> [What you will do]: For the entries below, repeat exactly each line starting with the one that contains "sched_ok (Some t) σ s → σ !! w = Some l →" and going on through the one that contains "case_decide; [|by apply", and no others.

> [The input]:
(** The task in hand goes to the tail of the list its new state names. *)
Lemma link_ok l :
  sched_ok (Some t) σ s → σ !! w = Some l →
  links s' = push_back w (run_link t) (links s) → tcbs s' = <[t := d']> (tcbs s) →
  cpu_id d' = cpu_id d → priority d' = priority d → sched_class d' = sched_class d →
  (state d' = Runnable ∧ w = queue_head (cpu_id d) (priority d)) ∨ (state d' = Sleeping ∧ ¬ is_queue w) →
  bitmaps_ok (<[w := l ++ [run_link t]]> σ) s' → sched_ok None (<[w := l ++ [run_link t]]> σ) s'.
Proof using Ht Hcur Hidle.
  intros Hok Hw Hlinks Htcbs Hc Hp Hk Hst Hb.
  destruct Hok as [Hrep Htask Hmem _ _ Hcu Hid Hrun Hpl Hhand]. destruct (Hhand t eq_refl) as (d0 & E & Hcl & Hun).
  rewrite Ht in E. injection E as <-.
  assert (Htc : ∀ t', tcbs s' !! t' = if decide (t = t') then Some d' else tcbs s !! t')
    by (intros t'; by rewrite Htcbs, lookup_insert).
  assert (Hin : ∀ w k n, σ !! w = Some k → n ∈ k → task_of_run_link n ≠ t).
  { intros w' k n Hw' Hn <-. rewrite run_link_task in Hun. apply (Hun w' k Hw'). by right. }
  split.
  - rewrite Hlinks. by apply represents_push_back.
  - intros t' d1. rewrite Htc. intros E.
    assert (Hn : tcb_ok d1 ∧ σ !! run_link t' = None).
    { case_decide; [|by apply Htask]. simplify_eq. destruct (Htask _ _ Ht). unfold tcb_ok in *. by rewrite Hc, Hp, Hk. }
    split; [tauto|]. rewrite lookup_insert_ne; [tauto|]. intros Eh. destruct Hn as [_ Hn]. by rewrite <- Eh, Hw in Hn.
  - intros w' k n Hw' Hn. rewrite Htc.
    assert (Hold : ∀ k', σ !! w' = Some k' → n ∈ k' → task_of_run_link n ≠ t) by eauto.
    apply lookup_insert_Some in Hw' as [[<- <-]|[Hne Hw']].
    + apply elem_of_app in Hn as [Hn| ->%list_elem_of_singleton].
      * rewrite decide_False by (intros E; by apply (Hold l)). by apply (Hmem w l).
      * rewrite task_run_link, decide_True by done. exists d'. by rewrite Hk, Hc, Hp.
    + rewrite decide_False by (intros E; by apply (Hold k)). by apply (Hmem w' k).
  - intros c p Hc' Hp'. by apply Hb.
  - intros c Hc'. by apply Hb.
  - intros c t' Hc'. rewrite Hcur, Hidle, Htc. intros Ec. destruct (Hcu c t' Hc' Ec) as (d1 & E1 & ? & ?).
    case_decide; [subst; simplify_eq|eauto]. exists d'. by rewrite Hc, Hk.
  - intros c t' Hc'. rewrite Hidle, Htc. intros Ei. destruct (Hid c t' Hc' Ei) as (d1 & E1 & ? & ? & ?).
    case_decide; [subst; simplify_eq|eauto].
  - intros t' d1 _. rewrite Htc, Hcur. case_decide; [|apply Hrun; congruence]. intros [= <-] Hr. destruct Hst as [[]|[]]; congruence.
  - intros t' d1 _. rewrite Htc. case_decide as Et.
    + subst. intros [= <-] _. unfold placed. destruct Hst as [[-> ->]|[-> Hq]].
      * rewrite Hc, Hp. eexists. rewrite lookup_insert_eq. split; [done|]. apply elem_of_app. right. left.
      * exists w. eexists. rewrite lookup_insert_eq. split_and!; [done..|]. apply elem_of_app. right. left.
    + intros E1 Hk1. apply (placed_update σ w l); [done| |apply Hpl; congruence].
      rewrite elem_of_app, list_elem_of_singleton. unfold run_link. split; [by left|]. intros [?|?]; [done|lia].
  - done.
Qed.

(** A task of a list is unlinked and in hand. *)
Lemma unlink_ok l1 l2 :
  sched_ok None σ s → σ !! w = Some (l1 ++ run_link t :: l2) →
  links s' = remove (run_link t) (links s) → tcbs s' = tcbs s →
  bitmaps_ok (<[w := l1 ++ l2]> σ) s' → sched_ok (Some t) (<[w := l1 ++ l2]> σ) s'.
Proof using Ht Hcur Hidle.
  intros Hok Hw Hlinks Htcbs Hb.
  assert (Hcl : sched_class d = Some ClassO1).
  { destruct (so_member _ _ _ Hok w _ (run_link t) Hw) as (d0 & E & ? & _); [in_list|].
    rewrite task_run_link, Ht in E. by simplify_eq. }
  destruct Hok as [Hrep Htask Hmem _ _ Hcu Hid Hrun Hpl _].
  assert (Hnd : run_link t ∉ l1 ++ l2).
  { pose proof (rep_list _ _ Hrep w _ Hw) as [[_ Hn]%NoDup_cons _]. apply NoDup_app in Hn as (_ & H1 & [H2 _]%NoDup_cons).
    rewrite elem_of_app. intros [Hi|Hi]; [|done]. apply (H1 _ Hi). left. }
  split; rewrite ?Htcbs; auto.
  - rewrite Hlinks. by apply represents_remove.
  - intros t' d1 E. destruct (Htask t' d1 E). split; [done|]. rewrite lookup_insert_ne; congruence.
  - intros w' k n [[<- <-]|[Hne Hw']]%lookup_insert_Some Hn; [|by apply (Hmem w' k)].
    apply (Hmem w _ n Hw). in_list.
  - intros c p Hc' Hp'. by apply Hb.
  - intros c Hc'. by apply Hb.
  - intros c t' Hc'. rewrite Hcur, Hidle. auto.
  - intros c t' Hc'. rewrite Hidle. auto.
  - intros t' d1 _ E. rewrite Hcur. by apply Hrun.
  - intros t' d1 Hne E Hk. apply (placed_update σ w (l1 ++ run_link t :: l2)); [done| |by apply Hpl].
    assert (run_link t' ≠ run_link t) by (unfold run_link; intros ?; apply Hne; f_equal; lia). in_list.
  - intros t' [= <-]. exists d. split_and!; [done..|]. intros w' k [[<- <-]|[Hne Hw']]%lookup_insert_Some.
    + rewrite not_elem_of_cons. split; [|done]. intros E. destruct (Htask t d Ht) as [_ E']. by rewrite E, Hw in E'.
    + intros Hi. apply Hne. eapply (rep_disj _ _ Hrep w _ w' k); [done..| |exact Hi]. in_list.
Qed.
End link.

Lemma o1_enqueue_ok σ s t d l :
  let h := queue_head (cpu_id d) (priority d) in
  sched_ok (Some t) σ s → tcbs s !! t = Some d → σ !! h = Some l →
  sched_ok None (<[h := l ++ [run_link t]]> σ) (o1_enqueue g_rq (cpu_id d) t s).
Proof.
  intros h Hok Ht Hl. destruct (so_task _ _ _ Hok t d Ht) as [(Hp & Hc & _) _]. unfold o1_enqueue.
  rewrite (tcb_lookup _ _ _ Ht). set (s' := set_state _ _ _).
  assert (Hrq : ∀ c, rq s' c = if decide (cpu_id d = c)
    then mkRq (Z.lor (bitmap_ (rq s c)) (u32 (Z.shiftl 1 (priority d)))) (u32 (o1_nr_running_ (rq s c) + 1))
      (nr_running_ (rq s c)) (need_resched_ (rq s c)) (current_ (rq s c)) (idle_ (rq s c)) else rq s c).
  { intros c. unfold s', set_state. change (rq (set_tcb ?x ?y ?z) c) with (rq z c). rewrite rq_set_rq.
    case_decide; by subst. }
  apply (link_ok σ s s' t h d (tcb_state Runnable d)); try done.
  - intros c. rewrite Hrq. by case_decide.
  - intros c. rewrite Hrq. by case_decide.
  - unfold s', set_state, set_tcb. cbn. do 2 f_equal. by apply tcb_lookup.
  - by left.
  - apply (bitmaps_update σ s); [by eapply sched_bitmaps|done|done|..].
    + intros c' Hne. by rewrite Hrq, decide_False.
    + rewrite Hrq, decide_True by done. apply bitmap_set_bound; [done|]. by apply Hok.
    + intros i Hi. rewrite Hrq, decide_True by done. cbn. rewrite bitmap_set_testbit by (done || apply Hi).
      case_decide; [subst|by rewrite bool_decide_false, orb_false_r].
      rewrite bool_decide_true, orb_true_r by done. symmetry. apply bool_decide_eq_true. by destruct l.
Qed.

Lemma o1_dequeue_ok σ s t d l1 l2 :
  let h := queue_head (cpu_id d) (priority d) in
  sched_ok None σ s → tcbs s !! t = Some d → σ !! h = Some (l1 ++ run_link t :: l2) →
  sched_ok (Some t) (<[h := l1 ++ l2]> σ) (o1_dequeue g_rq (cpu_id d) t s).
Proof.
  intros h Hok Ht Hl. destruct (so_task _ _ _ Hok t d Ht) as [(Hp & Hc & _) _]. unfold o1_dequeue.
  rewrite (tcb_lookup _ _ _ Ht). set (s1 := with_links _ s). set (s' := set_rq _ _ _).
  assert (He : is_empty h (links s1) = bool_decide (l1 ++ l2 = [])).
  { apply eq_true_iff_eq. rewrite bool_decide_eq_true. apply is_empty_spec.
    assert (Hr : represents (links s1) (<[h := l1 ++ l2]> σ)) by (apply represents_remove; [apply Hok|done]).
    apply Hr. by rewrite lookup_insert_eq. }
  assert (Hrq : ∀ c, c ≠ cpu_id d → rq s' c = rq s c).
  { intros c Hne. unfold s'. by rewrite rq_set_rq, decide_False. }
  assert (Hrq' : current_ (rq s' (cpu_id d)) = current_ (rq s (cpu_id d)) ∧ idle_ (rq s' (cpu_id d)) = idle_ (rq s (cpu_id d)) ∧
     bitmap_ (rq s' (cpu_id d)) = if bool_decide (l1 ++ l2 = [])
       then Z.land (bitmap_ (rq s (cpu_id d))) (u32 (Z.lnot (Z.shiftl 1 (priority d)))) else bitmap_ (rq s (cpu_id d))).
  { unfold s'. rewrite rq_set_rq, decide_True by done. cbn. rewrite <- He. done. }
  destruct Hrq' as (Hc1 & Hc2 & Hbm).
  apply (unlink_ok σ s s' t h d); try done.
  - intros c. destruct (decide (c = cpu_id d)) as [->|]; [done|]. by rewrite Hrq.
  - intros c. destruct (decide (c = cpu_id d)) as [->|]; [done|]. by rewrite Hrq.
  - pose proof (sched_bitmaps _ _ _ Hok) as Hbs. destruct (Hbs _ Hc) as [Hu Hq].
    apply (bitmaps_update σ s); [done..| |].
    + rewrite Hbm. case_bool_decide; [|done]. by apply land_bound.
    + intros i Hi. rewrite Hbm. destruct (Hq (priority d) Hp) as (l & Hl' & Hbit). fold h in Hl'. simplify_eq.
      case_bool_decide as En; case_decide as Ei; subst.
      * rewrite bitmap_clear_testbit, (bool_decide_true (priority d = priority d)), andb_false_r by done.
        symmetry. apply bool_decide_eq_false. naive_solver.
      * by rewrite bitmap_clear_testbit, bool_decide_false, andb_true_r.
      * rewrite bool_decide_true by done. apply Hbit. by destruct l1.
      * done.
Qed.
End inv.
(** The switch itself saves the registers in [p] and loads those of [n]. *)
Lemma switched σ σ' s s3 c p i n :
  sched_ok None σ s → current_ (rq s c) = Some p → cpu_ok c →
  same_tasks s s3 → n ≠ p → n ∈ dom (tcbs s3) →
  state (tcb s3 n) = Running → idle_ (rq s3 c) = Some i → (∀ c', c' ≠ c → rq s3 c' = rq s c') →
  picks (requeue σ s c) c i n σ' →
  sched_ok None σ' (set_need_resched c false (set_current c n s3)) →
  scheduled σ s c p i n σ' (context_switch c p n (set_need_resched c false (set_current c n s3))).
Proof.
  intros Hok Hp Hc Hsame Hne Hn Hrun Hidle Hother Hpk Hok'.
  set (s4 := set_need_resched _ _ _) in *.
  assert (Hs4 : same_tasks s s4).
  { etrans; [exact Hsame|]. unfold s4, set_need_resched, set_current. rewrite set_rq_set_rq. by apply same_tasks_rq; rewrite rq_set_rq, decide_True. }
  assert (Hrq4 : rq s4 c = mkRq (bitmap_ (rq s3 c)) (o1_nr_running_ (rq s3 c)) (nr_running_ (rq s3 c)) false (Some n) (Some i)).
  { unfold s4, set_need_resched, set_current. rewrite !rq_set_rq, !decide_True by done. by rewrite Hidle. }
  assert (Ho4 : ∀ c', c' ≠ c → rq s4 c' = rq s c').
  { intros c' Hc'. unfold s4, set_need_resched, set_current. rewrite !rq_set_rq, !decide_False by done. auto. }
  assert (Hrun4 : state (tcb s4 n) = Running) by done.
  destruct (so_current _ _ _ _ Hok c p Hc Hp) as (d0 & Hd0 & _ & _).
  destruct (same_tasks_some _ _ p d0 Hs4 Hd0) as (v & Hp4). assert (Hp4' := tcb_lookup _ _ _ Hp4).
  assert (Hreg : regs s4 = regs s) by apply Hs4. clearbody s4.
  assert (Hctx : ∀ t, tcb (context_switch c p n s4) t = if decide (t = p) then tcb_context (regs s !!! c) (tcb s4 p) else tcb s4 t).
  { intros t. unfold context_switch, tcb, set_regs, set_tcb. cbn. rewrite Hreg, !lookup_total_alt, lookup_insert.
    repeat case_decide; subst; done. }
  assert (Hrqs : ∀ c', rq (context_switch c p n s4) c' = rq s4 c') by done.
  assert (Hndom : n ∈ dom (tcbs s)) by (by rewrite <- (same_tasks_dom _ _ Hsame)).
  split; rewrite ?Hrqs, ?Hrq4; try done.
  - apply regs_fields, (tcb_fields None σ' s4 p _ _ Hok' Hp4); by rewrite Hp4'.
  - by rewrite Hctx, decide_False.
  - rewrite <- (same_tasks_static _ _ Hs4). change (tcbs (context_switch c p n s4)) with (tcbs (set_tcb p (tcb_context (regs s4 !!! c) (tcb s4 p)) s4)).
    apply (static_set_tcb s4 p _ _ Hp4). by rewrite Hp4'.
  - rewrite decide_False by done. unfold context_switch. cbn. rewrite Hreg. f_equal.
    unfold tcb, set_tcb. cbn. rewrite lookup_total_insert_ne by done. by apply (same_tasks_context s s4).
  - intros t Ht. rewrite Hctx. destruct (decide (t = p)) as [->|]; [by rewrite decide_True by done|].
    rewrite decide_False by naive_solver. by apply same_tasks_context.
Qed.
Definition task_list_add (t : Z) (k : kernel) : kernel :=
  let k := with_all (push_back g_all_tasks (all_link t)) k in
  set_nr_tasks (g_nr_tasks k + 1) k.

Definition task_list_remove (t : Z) (k : kernel) : kernel :=
  let k := with_all (DList.remove (all_link t)) k in
  if 0 <? g_nr_tasks k then set_nr_tasks (g_nr_tasks k - 1) k else k.

Definition adopt (p t : Z) (k : kernel) : kernel := with_kin (push_back (children p) (sibling t)) k.

(** ** kthread_create *)

(** [trampoline] is the address of [kthread_entry_trampoline]. *)
Definition kthread_create (trampoline : Z) (nm : string) (entry arg prio cpu : Z) (k : kernel) : option Z * kernel :=
  let '(r, k) := alloc_task nm prio TF_KTHREAD cpu k in
  match r with
  | None => (None, k)
  | Some t =>
      let '(p, a) := pid_alloc (pids k) in
      let k := set_pids a k in
      if p <? 0 then (None, delete_task t (with_mem (stack_free (kstack_pa (task k t))) k))
      else
        let d := tcb_ids p p (task k t) in
        let ctx := mkCtx trampoline (u64 (kstack_va d + kKernelStackSize)) ([entry; arg] ++ replicate 10 0) in
        let k := set_task t (tcb_parent (g_kernel_task k) (tcb_context ctx d)) k in
        let k := match g_kernel_task k with Some g => adopt g t k | None => k end in
        let k := task_list_add t k in
        (Some t, with_sch (sched_enqueue g_rq t) k)
  end.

> [Response box]:
  sched_ok (Some t) σ s → σ !! w = Some l →
  links s' = push_back w (run_link t) (links s) → tcbs s' = <[t := d']> (tcbs s) →
  cpu_id d' = cpu_id d → priority d' = priority d → sched_class d' = sched_class d →
  (state d' = Runnable ∧ w = queue_head (cpu_id d) (priority d)) ∨ (state d' = Sleeping ∧ ¬ is_queue w) →
  bitmaps_ok (<[w := l ++ [run_link t]]> σ) s' → sched_ok None (<[w := l ++ [run_link t]]> σ) s'.
Proof using Ht Hcur Hidle.
  intros Hok Hw Hlinks Htcbs Hc Hp Hk Hst Hb.
  destruct Hok as [Hrep Htask Hmem _ _ Hcu Hid Hrun Hpl Hhand]. destruct (Hhand t eq_refl) as (d0 & E & Hcl & Hun).
  rewrite Ht in E. injection E as <-.
  assert (Htc : ∀ t', tcbs s' !! t' = if decide (t = t') then Some d' else tcbs s !! t')
    by (intros t'; by rewrite Htcbs, lookup_insert).
  assert (Hin : ∀ w k n, σ !! w = Some k → n ∈ k → task_of_run_link n ≠ t).
  { intros w' k n Hw' Hn <-. rewrite run_link_task in Hun. apply (Hun w' k Hw'). by right. }
  split.
  - rewrite Hlinks. by apply represents_push_back.
  - intros t' d1. rewrite Htc. intros E.
    assert (Hn : tcb_ok d1 ∧ σ !! run_link t' = None).
    { case_decide; [|by apply Htask]. simplify_eq. destruct (Htask _ _ Ht). unfold tcb_ok in *. by rewrite Hc, Hp, Hk. }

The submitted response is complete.